- German theatrical release poster
- Directed by: Carl Schenkel
- Written by: Brad Mirman
- Produced by: Jean-Luc Defait; Ziad El Khoury; Dieter Geissler [de]; Guy Collins; Gordon Mark;
- Starring: Christopher Lambert; Diane Lane; Tom Skerritt; Daniel Baldwin;
- Cinematography: Dietrich Lohmann
- Edited by: Norbert Herzner
- Music by: Anne Dudley
- Production companies: Knight Moves Productions; Republic Pictures;
- Distributed by: CineVox Film Gmbh (through Warner Bros.; Germany); Columbia TriStar Film Distributors International (France); InterStar Releasing (North America);
- Release dates: January 22, 1992 (Germany); January 22, 1993 (U.S.);
- Running time: 116 minutes
- Countries: Germany; France; United States;
- Language: English
- Budget: $9 million
- Box office: $31.5 million

= Knight Moves (film) =

1992 film by Carl Schenkel

Knight Moves is a 1992 thriller film, directed by Carl Schenkel and written by Brad Mirman, about a chess grandmaster who is accused of several grisly murders.

==Plot==
In 1972 David and Peter face each other in a chess match.
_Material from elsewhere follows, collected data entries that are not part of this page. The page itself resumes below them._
(** [slice[i]] of Go: a panic out of range. *)
Definition index {A} (l : list A) (i : Z) : M A :=
  if bool_decide (0 ≤ i)%Z then
    match l !! Z.to_nat i with
    | Some a => ret a
    | None => raise IndexOutOfRange
    end
  else raise IndexOutOfRange.

(** [p.f] of Go on a pointer that may be nil. *)
Definition deref {A} (p : option A) : M A :=
  match p with
  | Some a => ret a
  | None => raise NilDereference
  end.

(** Modelled from the spec: the set-initialized operation
    [setServiceInitialized(ctx, serviceName, requuid)] this revision of
    [catalogservice.go] calls (section 4.6, step 5); the [server.go] at
    hand has the handler of the same name, which does the same after
    decoding its request. *)
Definition setServiceInitialized (service : string) : M (string * Z) :=
  _ <-! svc_SetServiceInitialized (cluster s) service ;;
  ret ("", StatusOK).

(** Modelled from the spec: [createContainerService] (section 4.3, step
    2), the container-platform create guarded by an existence check, as
    [createService] of [server.go] has it inline. *)
Definition genCreateServiceOptions (req : CreateServiceRequest.t) (serviceUUID : string)
  : CreateServiceOptions.t :=
  let commonOpts :=
    CommonOptions.mk
      (ServiceCommonRequest.Cluster (CreateServiceRequest.Service req))
      (ServiceCommonRequest.ServiceName (CreateServiceRequest.Service req))
      serviceUUID
      (CreateServiceRequest.ContainerImage req)
      (CreateServiceRequest.Resource req) in
  CreateServiceOptions.mk commonOpts (CreateServiceRequest.ContainerPath req)
    (CreateServiceRequest.Port req) (CreateServiceRequest.Replicas req).

Definition createContainerService (req : CreateServiceRequest.t) (serviceUUID : string)
  : M (res unit) :=
  exist <-? IsServiceExist
              (ServiceCommonRequest.Cluster (CreateServiceRequest.Service req))
              (ServiceCommonRequest.ServiceName (CreateServiceRequest.Service req)) ;;
  if negb exist then
    _ <-? cs_CreateService (genCreateServiceOptions req serviceUUID) ;;
    ret (Success tt)
  else ret (Success tt).

(** Modelled from the spec: [createCommonService] (section 4.3), the
    control-plane create followed by the container-platform create. *)
Definition createCommonService (req : CreateServiceRequest.t) : M (res string) :=
  let domain := GenDefaultDomainName (cluster s) in
  let vpcID := GetLocalVpcID in
  serviceUUID <-? svc_CreateService req domain vpcID ;;
  _ <-? createContainerService req serviceUUID ;;
  ret (Success serviceUUID).

(** *** updateMemberConfig *)

Definition setFile (fileID fileMD5 : string) (c : MemberConfig.t) : MemberConfig.t :=
  MemberConfig.mk (MemberConfig.FileName c) fileID fileMD5.

Definition updateMemberConfig (member : ServiceMember.t) (cfgfile : ConfigFile.t)
  (cfgIndex : Z) (newContent : string) : M (res unit) :=
  (* create a new config file *)
  match GetConfigFileVersion (ConfigFile.FileID cfgfile) with
  | Failure e => ret (Failure e)
  | Success version =>
      let newFileID :=
        GenMemberConfigFileID (ServiceMember.MemberName member)
                              (ConfigFile.FileName cfgfile) (add64 version 1) in
      let newcfgfile := UpdateConfigFile cfgfile newFileID newContent in
      newcfgfile <-? CreateConfigFile newcfgfile ;;
      (* update serviceMember to point to the new config file *)
      let newConfigs := CopyMemberConfigs (ServiceMember.Configs member) in
      c <- index newConfigs cfgIndex ;;
      let newConfigs :=
        <[Z.to_nat cfgIndex :=
            setFile (ConfigFile.FileID newcfgfile) (ConfigFile.FileMD5 newcfgfile) c]>
          newConfigs in
      let newMember := UpdateServiceMemberConfigs member newConfigs in
      _ <-? UpdateServiceMember member newMember ;;
      (* delete the old config file; an error only leaves a garbage *)
      _ <- DeleteConfigFile (ConfigFile.ServiceUUID cfgfile) (ConfigFile.FileID cfgfile) ;;
      ret (Success tt)
  end.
David, the loser, stabs the winner Peter with a fountain pen. The loser's savage attack on his childhood opponent after his public humiliation and defeat lead to the dissolution of his parents' marriage. His father leaves forever, and the boy finds his mother dying from suicide from a slashed wrist, yet he ignores her and retrieves his locked-away chessboard. The boy spends the next twenty years in and out of asylums and foster care and is never seen again.
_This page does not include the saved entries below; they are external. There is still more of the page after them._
(** * lrserver: a LiveReload server (server.go)

    A shallow embedding of [server.go] of package [lrserver] and a
    verification of the server facade: construction, configuration,
    address helpers, connection registration and broadcast.

    Conventions.
    - A Go [string] is a [string] (a sequence of bytes); a [uint16] or
      [uint64] is a [Z] whose wrap-around is written out where the source
      converts or overflows.
    - A nil-able pointer ([*log.Logger], [error]) is an [option].
    - A [*conn] is an address into a heap of [conn] objects; a channel is
      an identity drawn from a counter.
    - Methods that only read or write fields of their receiver are
      functions on [Server]; methods with other effects run in the monad
      [M] over [State], whose [srv] component is the receiver. *)

From Stdlib Require Import ZArith Lia Ascii String.
From Equations Require Import Equations.
From stdpp Require Import gmap strings list.
Local Open Scope Z_scope.

(** ** The Go standard library, as far as [server.go] calls it *)

Inductive num_err := ErrSyntax | ErrRange | ErrBase | ErrBitSize.

(** Values of Go's [error] interface that reach this package. *)
Inductive error :=
| AddrError (Err Addr : string)                 (* net.AddrError *)
| NumError (Func Num : string) (Err : num_err)  (* strconv.NumError *)
| OpError (msg : string).                       (* what the operating system reports *)

Definition byte_val (c : ascii) : Z := Z.of_nat (nat_of_ascii c).

Definition len (s : string) : Z := Z.of_nat (String.length s).

(** [s[lo:hi]] and [s[lo:]]; every use below has [0 <= lo <= hi <= len s]. *)
Definition slice (s : string) (lo hi : Z) : string :=
  String.substring (Z.to_nat lo) (Z.to_nat (hi - lo)) s.

Definition slice_from (s : string) (lo : Z) : string := slice s lo (len s).

(** [s[i]] *)
Definition byte_at (s : string) (i : Z) : option ascii :=
  if i <? 0 then None else String.get (Z.to_nat i) s.

(** [bytealg.IndexByteString]: index of the first [c] in [s], or -1. *)
Fixpoint IndexByte (s : string) (c : ascii) : Z :=
  match s with
  | EmptyString => -1
  | String a s' =>
      if Ascii.eqb a c then 0
      else let r := IndexByte s' c in if r <? 0 then -1 else r + 1
  end.

(** [bytealg.LastIndexByteString]: index of the last [c] in [s], or -1. *)
Fixpoint LastIndexByte (s : string) (c : ascii) : Z :=
  match s with
  | EmptyString => -1
  | String a s' =>
      let r := LastIndexByte s' c in
      if 0 <=? r then r + 1 else if Ascii.eqb a c then 0 else -1
  end.

Module fmt.

Definition digit_char (d : Z) : ascii := ascii_of_nat (48 + Z.to_nat d).

(** The digit loop of [fmt]'s [fmtInteger] in base 10: digits are produced
    from the least significant one and written in front of [acc]. *)
Equations? fmt_digits (u : Z) (acc : string) : string by wf (Z.to_nat u) lt :=
  fmt_digits u acc with Z_lt_dec u 10 => {
    | left _ := String (digit_char u) acc;
    | right _ := fmt_digits (u / 10) (String (digit_char (u mod 10)) acc) }.
Proof.
  apply Z2Nat.inj_lt; [apply Z.div_pos; lia | lia | apply Z.div_lt; lia].
Qed.

(** The verb [%d] at an unsigned integer. *)
Definition d (u : Z) : string := fmt_digits u "".

End fmt.

Module strconv.

Definition maxUint64 : Z := 2 ^ 64 - 1.

(** [lower(c) = c | ('x' - 'X')] *)
Definition lower (b : Z) : Z := Z.lor b 32.

(** The [switch] that turns a byte into a digit value; [None] is the
    [default] branch (a syntax error). *)
Definition digit_of (c : ascii) : option Z :=
  let b := byte_val c in
  if (48 <=? b) && (b <=? 57) then Some (b - 48)
  else if (97 <=? lower b) && (lower b <=? 122) then Some (lower b - 97 + 10)
  else None.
In the meantime, Peter becomes one of the youngest, most successful chess grandmasters in history. A brilliant yet troubled widower with a beloved daughter, he suddenly finds himself a suspect in his casual lover's murder. When more homicides occur, newly appointed Police Captain Frank Sedman and his partner Detective Andy Wagner determine that a serial killer is at work. As the chess master becomes more and more connected to the deaths, psychologist Kathy Sheppard is brought in to figure out if the chess prodigy is as innocent as he claims to be.

==Cast==

- Christopher Lambert as Peter Sanderson
- Diane Lane as Kathy Sheppard
- Tom Skerritt as Captain Frank Sedman
- Daniel Baldwin as Detective Andy Wagner
- Katharine Isabelle as Erica Sanderson
- Charles Bailey-Gates as David Willerman
- Blu Mankuma as Steve Nolan
- Ferdy Mayne as Jeremy Edmonds
- Elizabeth Baldwin as Christie Eastman
- Rachel Hayward as Last Victim
- Megan Leitch as Mother
- Codie Lucas Wilbee as David at nine
- Don Thompson as Father
- Joshua Murray as Peter at fourteen
- Alex Diakun as Grandmaster Lutz
- Arthur Brauss as Viktor Yurilivich
- Elizabeth Barclay as Loraine Olson
- Aundrea MacDonald as Mary Albert
- Sam Malkin as Doctor Fulton
- Kymberly Sheppard as Detective Janet McLellan
- Deryl Hayes as Officer Harton
- Kehli O'Byrne as Debi Rutlege
- Monica Marko as Miss Greenwell

==Production==

Filming took place on location in Victoria, British Columbia, Canada. The exterior of the hotel is actually Hatley Castle which is part of the Hatley Park National Historic Site. The interiors were filmed in a German studio as well as the Tea Lobby of the Fairmont Empress Hotel in Victoria.

Lambert and Lane were married in real life during the production, having been married from 1988 to 1994.

== Reception ==
=== Box office ===
The film was a modest financial success in the United States, grossing $560,580 and finishing at 15th in its opening week, it had a total gross of $853,554. In Germany, the film had almost two million viewers. It became Carl Schenkel's most commercially successful movie.

=== Critical response ===
On Rotten Tomatoes the film has an approval rating of 17% based on reviews from six critics.

==Cancelled sequel==
After the financial success of the film, a script was commissioned for a sequel with Karl Stange and Sigrid Ann Davison brought in to pen the follow-up. They submitted their draft entitled Knight Moves II to the producer in January 1994, but the film was never made.